Task inputs>
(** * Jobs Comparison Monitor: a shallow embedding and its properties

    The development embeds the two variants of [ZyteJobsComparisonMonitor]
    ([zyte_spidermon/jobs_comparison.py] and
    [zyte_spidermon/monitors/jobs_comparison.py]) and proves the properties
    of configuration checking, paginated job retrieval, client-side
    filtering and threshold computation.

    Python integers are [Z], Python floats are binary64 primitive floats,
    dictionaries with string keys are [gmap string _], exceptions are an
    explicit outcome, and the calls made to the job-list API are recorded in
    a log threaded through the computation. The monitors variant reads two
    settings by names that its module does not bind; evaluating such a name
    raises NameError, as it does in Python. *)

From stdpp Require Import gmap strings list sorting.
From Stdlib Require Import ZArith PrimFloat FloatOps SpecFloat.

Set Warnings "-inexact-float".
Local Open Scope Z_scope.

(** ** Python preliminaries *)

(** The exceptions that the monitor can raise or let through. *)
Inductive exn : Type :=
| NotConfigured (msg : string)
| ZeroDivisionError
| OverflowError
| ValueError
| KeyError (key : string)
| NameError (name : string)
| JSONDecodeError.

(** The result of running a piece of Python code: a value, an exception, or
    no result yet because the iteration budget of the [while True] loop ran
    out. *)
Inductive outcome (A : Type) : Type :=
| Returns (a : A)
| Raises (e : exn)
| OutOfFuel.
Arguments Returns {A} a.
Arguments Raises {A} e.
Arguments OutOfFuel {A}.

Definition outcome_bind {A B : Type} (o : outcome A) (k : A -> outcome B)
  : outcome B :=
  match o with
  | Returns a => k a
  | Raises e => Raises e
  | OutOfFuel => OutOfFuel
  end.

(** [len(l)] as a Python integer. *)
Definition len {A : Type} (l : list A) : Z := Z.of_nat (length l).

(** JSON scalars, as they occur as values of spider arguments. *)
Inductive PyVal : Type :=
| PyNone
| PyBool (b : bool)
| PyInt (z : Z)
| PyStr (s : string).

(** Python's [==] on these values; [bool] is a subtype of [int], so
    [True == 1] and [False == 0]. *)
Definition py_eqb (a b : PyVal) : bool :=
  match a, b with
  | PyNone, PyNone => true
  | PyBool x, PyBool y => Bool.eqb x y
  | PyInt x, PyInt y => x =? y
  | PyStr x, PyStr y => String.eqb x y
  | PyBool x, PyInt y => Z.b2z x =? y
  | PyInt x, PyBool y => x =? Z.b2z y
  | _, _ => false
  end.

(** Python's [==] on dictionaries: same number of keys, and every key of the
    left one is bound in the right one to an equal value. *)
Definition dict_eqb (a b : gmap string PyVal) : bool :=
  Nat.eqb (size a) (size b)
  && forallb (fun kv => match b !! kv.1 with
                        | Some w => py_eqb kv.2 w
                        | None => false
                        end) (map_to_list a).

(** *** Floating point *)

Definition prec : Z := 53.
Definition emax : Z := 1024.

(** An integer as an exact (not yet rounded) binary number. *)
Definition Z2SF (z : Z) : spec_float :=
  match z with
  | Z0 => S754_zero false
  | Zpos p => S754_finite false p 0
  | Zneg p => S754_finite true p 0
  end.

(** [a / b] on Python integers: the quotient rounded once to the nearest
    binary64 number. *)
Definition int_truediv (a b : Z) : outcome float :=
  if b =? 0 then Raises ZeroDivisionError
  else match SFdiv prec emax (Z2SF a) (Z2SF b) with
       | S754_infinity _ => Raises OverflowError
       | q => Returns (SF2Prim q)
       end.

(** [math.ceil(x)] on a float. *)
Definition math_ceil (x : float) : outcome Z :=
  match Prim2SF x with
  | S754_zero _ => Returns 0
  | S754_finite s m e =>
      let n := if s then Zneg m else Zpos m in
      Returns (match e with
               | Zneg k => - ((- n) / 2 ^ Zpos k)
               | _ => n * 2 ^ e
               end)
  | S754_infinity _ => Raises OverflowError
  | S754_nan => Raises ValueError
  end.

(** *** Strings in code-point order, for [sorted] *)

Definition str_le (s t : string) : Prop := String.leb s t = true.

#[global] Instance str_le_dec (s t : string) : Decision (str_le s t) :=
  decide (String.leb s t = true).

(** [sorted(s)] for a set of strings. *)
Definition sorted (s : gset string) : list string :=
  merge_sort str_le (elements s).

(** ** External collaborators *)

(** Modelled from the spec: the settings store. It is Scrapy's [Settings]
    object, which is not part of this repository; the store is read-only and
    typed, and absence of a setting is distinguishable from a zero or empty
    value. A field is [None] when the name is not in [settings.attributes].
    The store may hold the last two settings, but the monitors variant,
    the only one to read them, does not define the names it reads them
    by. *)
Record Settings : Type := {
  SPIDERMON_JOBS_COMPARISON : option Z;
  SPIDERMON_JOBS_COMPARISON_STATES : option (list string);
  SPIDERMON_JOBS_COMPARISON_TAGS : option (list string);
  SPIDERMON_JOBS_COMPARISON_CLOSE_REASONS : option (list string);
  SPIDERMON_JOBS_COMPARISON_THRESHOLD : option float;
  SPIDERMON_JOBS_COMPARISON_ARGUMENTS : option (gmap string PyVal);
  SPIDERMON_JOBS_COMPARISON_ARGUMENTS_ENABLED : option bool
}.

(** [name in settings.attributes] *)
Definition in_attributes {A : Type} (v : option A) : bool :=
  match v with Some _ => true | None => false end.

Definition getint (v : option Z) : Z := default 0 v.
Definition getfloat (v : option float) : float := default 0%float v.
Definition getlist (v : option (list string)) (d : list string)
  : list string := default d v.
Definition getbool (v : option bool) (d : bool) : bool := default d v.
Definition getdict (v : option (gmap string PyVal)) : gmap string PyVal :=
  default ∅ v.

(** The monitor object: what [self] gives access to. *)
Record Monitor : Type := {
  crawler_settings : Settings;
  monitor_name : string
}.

Task description>
Repeat the records above line by line, from the first line through the line that contains "a log threaded".

Expected output>
(** * Jobs Comparison Monitor: a shallow embedding and its properties

    The development embeds the two variants of [ZyteJobsComparisonMonitor]
    ([zyte_spidermon/jobs_comparison.py] and
    [zyte_spidermon/monitors/jobs_comparison.py]) and proves the properties
    of configuration checking, paginated job retrieval, client-side
    filtering and threshold computation.

    Python integers are [Z], Python floats are binary64 primitive floats,
    dictionaries with string keys are [gmap string _], exceptions are an
    explicit outcome, and the calls made to the job-list API are recorded in
    a log threaded through the computation. The monitors variant reads two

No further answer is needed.